Translational Oncology (Jul 2023)
G0S2 promotes antiestrogenic and pro-migratory responses in ER+ and ER- breast cancer cells
Abstract
G0/G1 switch gene 2 (G0S2) is known to inhibit lipolysis by inhibiting adipose triglyceride lipase (ATGL). In this report, we dissect the role of G0S2 in ER+ versus ER- breast cancer. Overexpression of G0S2 in ER- cells increased cell proliferation, while G0S2 overexpression in ER+ cells decreased cell proliferation. Transcriptome analysis revealed that G0S2 mediated distinct but overlapping transcriptional responses in ER- and ER+ cells. G0S2 reduced genes associated with an epithelial phenotype, especially in ER- cells, including CDH1, ELF3, STEAP4 and TACSTD2, suggesting promotion of the epithelial-mesenchymal transition (EMT).
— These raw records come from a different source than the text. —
(* ===== verification/RestartDataSpec.v ===== *)
(** * Properties of the restart files *)

From S2P Require Import Prelude ModifyOpinion RestartData.

Lemma string_app_length (a b : string) : String.length (a +:+ b) = (String.length a + String.length b)%nat.
Proof. induction a as [|c a IH]; [done|exact (f_equal S IH)]. Qed.

Lemma tmp_ne f : tmp f <> f.
Proof. intros E. apply (f_equal String.length) in E. unfold tmp in E. rewrite string_app_length in E. cbn in E. lia. Qed.

Lemma saved_lookup f data fs :
  saveRestartData f data fs !! f = Some data /\ saveRestartData f data fs !! tmp f = None.
Proof.
  unfold saveRestartData, fs_rename, fs_remove. pose proof (tmp_ne f) as Hne.
  rewrite lookup_delete_ne, lookup_insert_eq by done. split; [apply lookup_insert_eq|].
  rewrite lookup_insert_ne by done. apply lookup_delete_eq.
Qed.

(** The other files are not touched. *)
Lemma crash_frame f data fs fs' g :
  crash_states f data fs fs' -> g <> f -> g <> tmp f -> fs' !! g = fs !! g.
Proof.
  intros Hc Hf Ht. destruct Hc; unfold saveRestartData, fs_rename, fs_remove.
  - done.
  - by rewrite lookup_insert_ne.
  - by rewrite lookup_delete_ne, lookup_insert_ne.
  - rewrite lookup_delete_ne, lookup_insert_eq by (by intros ?%eq_sym%tmp_ne).
    by rewrite lookup_insert_ne, !lookup_delete_ne, lookup_insert_ne.
Qed.

Lemma load_frame f data fs fs' g :
  crash_states f data fs fs' -> g <> f -> g <> tmp f -> tmp g <> f -> tmp g <> tmp f ->
  loadRestartData g fs' = loadRestartData g fs.
Proof.
  intros Hc ????. unfold loadRestartData.
  by rewrite (crash_frame _ _ _ _ g Hc), (crash_frame _ _ _ _ (tmp g) Hc).
Qed.

Lemma crash_load f (old data : list Z) (fs fs' : FileSystem) :
  fs !! f = Some old -> crash_states f data fs fs' ->
  loadRestartData f fs' = Some old \/ loadRestartData f fs' = Some data.
Proof.
  intros Ho Hc. pose proof (tmp_ne f). destruct Hc as [|part rest _| |]; unfold loadRestartData.
  - left. by rewrite Ho.
  - left. by rewrite lookup_insert_ne, Ho.
  - right. unfold fs_remove. by rewrite lookup_delete_eq, lookup_delete_ne, lookup_insert_eq.
  - right. by rewrite (proj1 (saved_lookup _ _ _)).
Qed.

(** When the value's file exists, whatever the moment of a crash during a save,
    the next start reads the old value or the new one, complete; without a crash
    it reads the new one, and the next save starts again from a good state. *)
Lemma restart_crash_safe f (old data : list Z) (fs fs' : FileSystem) :
  fs !! f = Some old -> crash_states f data fs fs' ->
  (loadRestartData f fs' = Some old \/ loadRestartData f fs' = Some data) /\
  loadRestartData f (saveRestartData f data fs) = Some data /\
  saveRestartData f data fs !! f = Some data.
Proof.
  intros Ho Hc. split; [by eapply crash_load|]. unfold loadRestartData. by rewrite (proj1 (saved_lookup f data fs)).
Qed.

Lemma restart_crash_safe_witness :
  (loadRestartData "v" (<["v.tmp" := [3]]> {["v" := [1; 2]]}) = Some [1; 2] \/
   loadRestartData "v" (<["v.tmp" := [3]]> {["v" := [1; 2]]}) = Some [3; 4]) /\
  loadRestartData "v" (saveRestartData "v" [3; 4] {["v" := [1; 2]]}) = Some [3; 4] /\
  saveRestartData "v" [3; 4] {["v" := [1; 2]]} !! "v"%string = Some [3; 4].
Proof.
  apply (restart_crash_safe "v" [1; 2] [3; 4] {["v" := [1; 2]]}).
  - reflexivity.
  - by apply (crash_writing "v" [3; 4] {["v" := [1; 2]]} [3] [4]).
Defined.

(** The first save is not protected, nor the first after a crash that came
    between the removal and the renaming: the only complete copy is then the
    temporary file, which the save overwrites. *)
Example two_crashes_lose :
  let fs := fs_remove "v" (<[tmp "v" := [3; 4]]> {["v" := [1; 2]]}) in
  crash_states "v" [3; 4] {["v" := [1; 2]]} fs /\
  crash_states "v" [5; 6] fs (<[tmp "v" := [5]]> fs) /\
  loadRestartData "v" (<[tmp "v" := [5]]> fs) = Some [5].
Proof.
  split; [apply crash_removed|]. split; [by apply (crash_writing _ _ _ [5] [6])|]. reflexivity.
Qed.

(** A crash of any save: the old data, the new data, or, of a file that was not there,
    a part of the new data. *)
Definition torn (f : string) (data : list Z) (fs fs' : FileSystem) : Prop :=
  fs !! f = None /\ exists part rest, data = part ++ rest /\ loadRestartData f fs' = Some part.

Lemma crash_load_any f (data : list Z) (fs fs' : FileSystem) :
  crash_states f data fs fs' ->
  loadRestartData f fs' = loadRestartData f fs \/ loadRestartData f fs' = Some data \/ torn f data fs fs'.
Proof.
  intros Hc. pose proof (tmp_ne f). destruct Hc as [|part rest E| |]; unfold torn, loadRestartData.
  - by left.
  - rewrite lookup_insert_ne by done. destruct (fs !! f) eqn:Ef; [by left|].
    right; right. split; [done|]. exists part, rest. split; [done|]. by rewrite lookup_insert_eq.
  - right; left. unfold fs_remove. by rewrite lookup_delete_eq, lookup_delete_ne, lookup_insert_eq.
  - right; left. by rewrite (proj1 (saved_lookup _ _ _)).
Qed.

(** ** A crash while a modification is approved *)

Section Approve.
  Context (encodeUploads : CumulativeUploads -> list Z).
  Context (decodeUploads : list Z -> CumulativeUploads -> bool * CumulativeUploads).
  Context (encodeHash : Z -> list Z) (decodeHash : list Z -> Z -> bool * Z).
  Hypothesis uploads_roundtrip : forall v old, decodeUploads (encodeUploads v) old = (true, v).
  Hypothesis hash_roundtrip : forall h old, decodeHash (encodeHash h) old = (true, h).

(** What a start reads depends on what is read from the three files. *)
Lemma load_uploads name v old fs :
  loadRestartData name fs = Some (encodeUploads v) -> (loadRestartValue decodeUploads name old fs).2 = v.
Proof. intros E. unfold loadRestartValue. by rewrite E, uploads_roundtrip. Qed.

Lemma load_same {A} (decode : list Z -> A -> bool * A) name old fs fs' :
  loadRestartData name fs' = loadRestartData name fs ->
  loadRestartValue decode name old fs' = loadRestartValue decode name old fs.
Proof. intros E. unfold loadRestartValue. by rewrite E. Qed.

(** The files after a crash in the two saves of an approval. *)
Lemma approve_files n id fs fs' :
  crash_during encodeUploads encodeHash [SaveApproved n; SaveApprovedModification id] fs fs' ->
  loadRestartData notApprovedUploadsFile fs' = loadRestartData notApprovedUploadsFile fs /\
  ((loadRestartData approvedModificationFile fs' = loadRestartData approvedModificationFile fs /\
    (loadRestartData approvedUploadsFile fs' = loadRestartData approvedUploadsFile fs \/
     loadRestartData approvedUploadsFile fs' = Some (encodeUploads n) \/
     torn approvedUploadsFile (encodeUploads n) fs fs')) \/
   (loadRestartData approvedUploadsFile fs' = Some (encodeUploads n) /\
    (loadRestartData approvedModificationFile fs' = Some (encodeHash id) \/
     torn approvedModificationFile (encodeHash id) fs fs'))).
Proof.
  intros Hc. inversion_clear Hc as [|? ? ? ? Hc1|? ? ? ? Hc1].
  { cbn in Hc1. rewrite (load_frame _ _ _ _ notApprovedUploadsFile Hc1), (load_frame _ _ _ _ approvedModificationFile Hc1) by done.
    split; [done|]. left. split; [done|]. by apply crash_load_any. }
  set (fs1 := saveRestartValue encodeUploads encodeHash (SaveApproved n) fs) in *.
  assert (crash_states approvedUploadsFile (encodeUploads n) fs fs1) as Hcs by constructor.
  assert (loadRestartData approvedUploadsFile fs1 = Some (encodeUploads n)) as Hl.
  { unfold loadRestartData. change fs1 with (saveRestartData approvedUploadsFile (encodeUploads n) fs).
    by rewrite (proj1 (saved_lookup _ _ _)). }
  assert (exists fs2, crash_states approvedModificationFile (encodeHash id) fs1 fs2 /\ fs' = fs2) as (fs2 & Hc2 & ->).
  { inversion_clear Hc1 as [|? ? ? ? Hc2|? ? ? ? Hc2]; [by exists fs'|].
    inversion_clear Hc2. eexists. split; [apply crash_after|done]. }
  rewrite !(load_frame _ _ _ _ notApprovedUploadsFile Hc2), !(load_frame _ _ _ _ notApprovedUploadsFile Hcs) by done.
  split; [done|]. rewrite !(load_frame _ _ _ _ approvedUploadsFile Hc2), Hl by done.
  destruct (crash_load_any _ _ _ _ Hc2) as [E|[E|(E & part & rest & E1 & E2)]].
  - left. rewrite E, (load_frame _ _ _ _ approvedModificationFile Hcs) by done. auto.
  - right. split; [done|by left].
  - right. split; [done|]. right. rewrite (crash_frame _ _ _ _ approvedModificationFile Hcs) in E by done.
    split; [done|]. by exists part, rest.
Qed.

(** C34: a crash at any moment of the saves that approve a modification, whatever the
    restart files were before (also when there were none).  The next start keeps the uploads that are not approved yet, and
    has either what a start before the approval would have had, or the new uploads with
    the old last approved modification, or both new: never the new modification with
    the old uploads.  Only of a file that was not there (before the first approval, or
    after an earlier crash between the removal and the renaming) a part of the archive
    may have been written, which is then read over the default value. *)
Theorem approve_crash_safe c c' id ws fs fs' c0 :
  approveCumulativeUploads id c = Ret (ws, c') ->
  crash_during encodeUploads encodeHash ws fs fs' ->
  let before := initialize decodeUploads fs c0 in
  let restarted := initialize decodeUploads fs' c0 in
  let uploads := oc_approvedCumulativeUploads c' in
  let previous := loadApprovedModification decodeHash fs in
  let modification := loadApprovedModification decodeHash fs' in
  oc_notApprovedCumulativeUploads restarted = oc_notApprovedCumulativeUploads before /\
  ((oc_approvedCumulativeUploads restarted = oc_approvedCumulativeUploads before /\ modification = previous) \/
   (oc_approvedCumulativeUploads restarted = uploads /\ modification = previous) \/
   (oc_approvedCumulativeUploads restarted = uploads /\ modification = id) \/
   (fs !! approvedUploadsFile = None /\ modification = previous /\
    exists part rest, encodeUploads uploads = part ++ rest /\
      oc_approvedCumulativeUploads restarted = (decodeUploads part (oc_approvedCumulativeUploads c0)).2) \/
   (fs !! approvedModificationFile = None /\ oc_approvedCumulativeUploads restarted = uploads /\
    exists part rest, encodeHash id = part ++ rest /\ modification = (decodeHash part 0).2)).
Proof.
  unfold approveCumulativeUploads. intros [_ E]%guard_assert_inv Hc. injection E as <- <-.
  apply approve_files in Hc as [Hn H]. unfold initialize, loadApprovedModification. cbn.
  rewrite (load_same _ _ _ _ _ Hn). split; [done|].
  destruct H as [[Em [E|[E|(E & part & rest & E1 & E2)]]]|[Eu [E|(E & part & rest & E1 & E2)]]].
  - left. by rewrite (load_same _ _ _ _ _ Em), (load_same _ _ _ _ _ E).
  - right; left. by rewrite (load_same _ _ _ _ _ Em), (load_uploads _ _ _ _ E).
  - right; right; right; left. rewrite (load_same _ _ _ _ _ Em). split_and!; [done..|]. exists part, rest.
    split; [done|]. unfold loadRestartValue. by rewrite E2.
  - right; right; left. rewrite (load_uploads _ _ _ _ Eu). split; [done|]. unfold loadRestartValue.
    by rewrite E, hash_roundtrip.
  - right; right; right; right. rewrite (load_uploads _ _ _ _ Eu). split_and!; [done..|]. exists part, rest.
    split; [done|]. unfold loadRestartValue. by rewrite E2.
Qed.
End Approve.

(** A serialization of the values, for the witness. *)
Fixpoint flatten_pairs (l : list (Z * Z)) : list Z :=
  match l with [] => [] | (a, b) :: l' => a :: b :: flatten_pairs l' end.
Fixpoint pairs (l : list Z) : list (Z * Z) :=
  match l with a :: b :: l' => (a, b) :: pairs l' | _ => [] end.
Definition sampleEncode (v : CumulativeUploads) : list Z :=
  m_modificationId v :: 1 :: flatten_pairs (map_to_list (m_uploads v)).
(** An archive of a value that ends after its first number leaves the old uploads. *)
Definition sampleDecode (l : list Z) (old : CumulativeUploads) : bool * CumulativeUploads :=
  match l with
  | [] => (false, old)
  | [i] => (false, mkCumulative i (m_uploads old))
  | i :: _ :: l' => (true, mkCumulative i (list_to_map (pairs l')))
  end.

Lemma sampleDecode_encode v old : sampleDecode (sampleEncode v) old = (true, v).
Proof.
  destruct v as [i m]. cbn. do 2 f_equal.
  rewrite <- (list_to_map_to_list m) at 2. f_equal. by induction (map_to_list m) as [|[] l IH]; cbn; [|rewrite IH].
Qed.

Definition sampleDecodeHash (l : list Z) (old : Z) : bool * Z := match l with h :: _ => (true, h) | [] => (false, old) end.

Definition sampleFiles : FileSystem :=
  <[approvedUploadsFile := [4; 1; 7; 100]]> (<[notApprovedUploadsFile := [5; 1; 7; 150]]>
    {[approvedModificationFile := [4]]}).

Definition sampleController : ModifyOpinionController := mkController 9 0 (mkCumulative 0 ∅) (mkCumulative 0 ∅).

Lemma approve_crash_safe_witness :
  let fs' := saveRestartValue sampleEncode (fun h => [h]) (SaveApproved (mkCumulative 5 {[7 := 150]})) sampleFiles in
  oc_notApprovedCumulativeUploads (initialize sampleDecode fs' sampleController) = mkCumulative 5 {[7 := 150]}.
Proof.
  refine (proj1 (approve_crash_safe sampleEncode sampleDecode (fun h => [h]) sampleDecodeHash sampleDecode_encode
    (fun h old => eq_refl) (mkController 9 150 (mkCumulative 4 {[7 := 100]}) (mkCumulative 5 {[7 := 150]})) _
    5 _ sampleFiles _ sampleController eq_refl _)).
  apply crash_later, crash_here, crash_before.
Defined.

(** The first approval of a drive is cut in the middle of its first save: the next start
    has the id of the new uploads with none of them. *)
Example first_approval_torn :
  let fs := <[tmp approvedUploadsFile := [5]]> (∅ : FileSystem) in
  crash_during sampleEncode (fun h => [h]) [SaveApproved (mkCumulative 5 {[7 := 150]}); SaveApprovedModification 5] ∅ fs /\
  oc_approvedCumulativeUploads (initialize sampleDecode fs sampleController) = mkCumulative 5 ∅.
Proof. split; [|reflexivity]. apply crash_here. by apply (crash_writing _ _ _ [5] [1; 7; 150]). Qed.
G0S2 also repressed estrogen signaling and estrogen receptor target gene signatures, especially in ER+ cells, including TFF1 and TFF3. In addition, G0S2 overexpression increased cell migration in ER- cells and increased estrogen deprivation sensitivity in ER+ cells. Interestingly, two genes downstream of ATGL in fat utilization and very important in steroid hormone biosynthesis, HMGCS1 and HMGCS2, were downregulated in G0S2 overexpressing ER+ cells. In addition, HSD17B11, a gene that converts estradiol to its less estrogenic derivative, estrone, was highly upregulated in G0S2 overexpressing ER+ cells, suggesting G0S2 overexpression has a negative effect on estradiol production and maintenance. High expression of G0S2 and HSD17B11 was associated with improved relapse-free survival in breast cancer patients while high expression of HMGSC1 was associated with poor survival. Finally, we deleted G0S2 in breast cancer-prone MMTV-PyMT mice. Our data indicates a complex role for G0S2 in breast cancer, dependent on ER status, that may be partially mediated by suppression of the estrogen signaling pathway.